What to do:
Exactly the lines from the beginning of the material to the line with "message and enter" are to be repeated, both ends included.

Supplied entries:

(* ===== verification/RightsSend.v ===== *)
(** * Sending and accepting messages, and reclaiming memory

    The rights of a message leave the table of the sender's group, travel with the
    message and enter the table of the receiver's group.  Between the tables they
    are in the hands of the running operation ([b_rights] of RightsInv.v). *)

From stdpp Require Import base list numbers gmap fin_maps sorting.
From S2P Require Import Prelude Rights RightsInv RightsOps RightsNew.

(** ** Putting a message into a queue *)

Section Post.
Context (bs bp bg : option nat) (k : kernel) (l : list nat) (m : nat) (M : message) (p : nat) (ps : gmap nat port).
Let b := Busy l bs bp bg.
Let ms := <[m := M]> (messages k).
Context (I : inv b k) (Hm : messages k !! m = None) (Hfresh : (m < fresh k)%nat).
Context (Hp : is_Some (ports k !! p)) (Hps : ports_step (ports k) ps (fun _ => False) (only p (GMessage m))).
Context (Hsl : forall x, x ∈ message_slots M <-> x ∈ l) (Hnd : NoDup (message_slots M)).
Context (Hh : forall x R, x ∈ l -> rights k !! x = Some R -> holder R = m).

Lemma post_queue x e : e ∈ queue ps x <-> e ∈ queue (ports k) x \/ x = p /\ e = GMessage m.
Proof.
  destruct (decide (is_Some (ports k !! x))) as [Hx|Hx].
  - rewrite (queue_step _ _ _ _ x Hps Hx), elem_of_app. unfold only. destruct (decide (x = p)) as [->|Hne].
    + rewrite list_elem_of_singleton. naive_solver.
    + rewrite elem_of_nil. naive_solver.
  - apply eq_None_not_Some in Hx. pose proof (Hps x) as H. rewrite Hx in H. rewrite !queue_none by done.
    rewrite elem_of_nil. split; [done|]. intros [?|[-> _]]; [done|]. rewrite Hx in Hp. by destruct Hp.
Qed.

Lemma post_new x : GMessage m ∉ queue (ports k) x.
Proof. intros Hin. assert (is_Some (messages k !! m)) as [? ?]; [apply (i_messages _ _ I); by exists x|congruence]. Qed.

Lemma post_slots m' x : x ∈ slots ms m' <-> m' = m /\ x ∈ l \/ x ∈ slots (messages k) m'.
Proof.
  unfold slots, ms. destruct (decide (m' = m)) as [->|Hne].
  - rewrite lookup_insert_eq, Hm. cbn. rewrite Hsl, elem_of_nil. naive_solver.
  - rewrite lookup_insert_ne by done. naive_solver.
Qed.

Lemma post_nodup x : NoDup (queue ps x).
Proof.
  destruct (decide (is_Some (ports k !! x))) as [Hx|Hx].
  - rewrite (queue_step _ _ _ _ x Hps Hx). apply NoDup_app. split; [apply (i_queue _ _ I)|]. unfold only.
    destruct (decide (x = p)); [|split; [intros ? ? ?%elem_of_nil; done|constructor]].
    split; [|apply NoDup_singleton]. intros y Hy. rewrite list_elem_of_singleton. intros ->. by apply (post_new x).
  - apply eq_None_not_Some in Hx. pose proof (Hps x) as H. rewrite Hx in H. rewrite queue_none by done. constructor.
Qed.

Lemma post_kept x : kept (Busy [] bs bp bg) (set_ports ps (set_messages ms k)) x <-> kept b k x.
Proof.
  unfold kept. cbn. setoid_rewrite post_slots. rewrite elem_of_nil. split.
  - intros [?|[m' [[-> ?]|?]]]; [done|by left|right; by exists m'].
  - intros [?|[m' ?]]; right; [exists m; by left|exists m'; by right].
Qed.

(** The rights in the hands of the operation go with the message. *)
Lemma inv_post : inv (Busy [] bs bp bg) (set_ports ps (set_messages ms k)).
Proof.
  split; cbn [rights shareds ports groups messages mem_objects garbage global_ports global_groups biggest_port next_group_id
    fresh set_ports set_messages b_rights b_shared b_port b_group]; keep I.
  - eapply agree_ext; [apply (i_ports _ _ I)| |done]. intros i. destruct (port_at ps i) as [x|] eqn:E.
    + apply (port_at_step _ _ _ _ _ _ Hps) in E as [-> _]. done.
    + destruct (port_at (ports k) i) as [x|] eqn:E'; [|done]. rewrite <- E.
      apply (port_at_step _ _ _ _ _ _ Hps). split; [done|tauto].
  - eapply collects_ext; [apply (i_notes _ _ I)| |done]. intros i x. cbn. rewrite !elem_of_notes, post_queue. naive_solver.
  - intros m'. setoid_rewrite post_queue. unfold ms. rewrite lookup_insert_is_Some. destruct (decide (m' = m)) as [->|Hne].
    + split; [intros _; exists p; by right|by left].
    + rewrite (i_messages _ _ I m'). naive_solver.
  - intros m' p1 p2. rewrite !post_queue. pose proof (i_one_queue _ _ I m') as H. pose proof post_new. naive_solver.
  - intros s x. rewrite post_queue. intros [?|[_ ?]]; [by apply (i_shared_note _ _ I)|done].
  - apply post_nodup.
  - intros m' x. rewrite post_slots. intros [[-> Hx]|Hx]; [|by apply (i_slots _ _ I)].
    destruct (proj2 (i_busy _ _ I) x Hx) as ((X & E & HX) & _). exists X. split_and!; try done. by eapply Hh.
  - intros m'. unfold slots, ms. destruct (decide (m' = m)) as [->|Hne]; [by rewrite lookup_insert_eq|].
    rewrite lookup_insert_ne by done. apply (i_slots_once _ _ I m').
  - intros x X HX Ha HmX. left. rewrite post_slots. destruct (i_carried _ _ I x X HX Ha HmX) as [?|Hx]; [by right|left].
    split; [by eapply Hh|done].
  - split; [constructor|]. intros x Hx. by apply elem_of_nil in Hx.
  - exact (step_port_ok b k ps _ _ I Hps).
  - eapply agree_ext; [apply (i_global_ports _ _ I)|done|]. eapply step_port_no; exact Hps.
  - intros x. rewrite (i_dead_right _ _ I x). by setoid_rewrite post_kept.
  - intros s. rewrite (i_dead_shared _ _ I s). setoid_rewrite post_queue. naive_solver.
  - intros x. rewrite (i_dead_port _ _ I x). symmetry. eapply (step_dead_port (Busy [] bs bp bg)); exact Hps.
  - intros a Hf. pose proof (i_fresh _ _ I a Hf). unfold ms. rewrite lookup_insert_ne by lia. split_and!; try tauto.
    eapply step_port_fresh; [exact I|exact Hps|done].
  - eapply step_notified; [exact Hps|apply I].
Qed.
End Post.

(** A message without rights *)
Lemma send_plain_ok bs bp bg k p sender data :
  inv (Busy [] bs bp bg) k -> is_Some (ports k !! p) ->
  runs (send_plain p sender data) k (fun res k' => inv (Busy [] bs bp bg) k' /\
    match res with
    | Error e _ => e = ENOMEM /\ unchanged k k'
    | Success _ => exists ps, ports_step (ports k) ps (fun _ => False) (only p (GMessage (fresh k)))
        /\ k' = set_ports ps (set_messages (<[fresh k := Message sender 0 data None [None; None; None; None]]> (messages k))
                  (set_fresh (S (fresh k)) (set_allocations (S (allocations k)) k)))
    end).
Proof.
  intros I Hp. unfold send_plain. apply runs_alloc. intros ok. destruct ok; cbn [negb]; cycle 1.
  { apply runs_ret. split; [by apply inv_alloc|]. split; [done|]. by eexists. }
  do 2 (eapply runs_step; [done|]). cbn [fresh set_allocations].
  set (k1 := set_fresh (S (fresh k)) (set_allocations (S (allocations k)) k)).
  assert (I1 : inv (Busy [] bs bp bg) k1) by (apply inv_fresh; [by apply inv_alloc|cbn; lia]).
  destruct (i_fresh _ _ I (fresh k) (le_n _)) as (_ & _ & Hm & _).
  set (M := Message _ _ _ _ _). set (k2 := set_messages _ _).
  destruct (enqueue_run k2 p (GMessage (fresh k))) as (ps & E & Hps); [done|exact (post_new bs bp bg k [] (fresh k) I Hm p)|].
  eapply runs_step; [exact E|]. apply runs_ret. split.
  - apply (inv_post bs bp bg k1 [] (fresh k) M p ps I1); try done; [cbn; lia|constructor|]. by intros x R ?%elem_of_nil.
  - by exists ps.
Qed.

Result:
(* ===== verification/RightsSend.v ===== *)
(** * Sending and accepting messages, and reclaiming memory

    The rights of a message leave the table of the sender's group, travel with the
    message and enter the table of the receiver's group.  Between the tables they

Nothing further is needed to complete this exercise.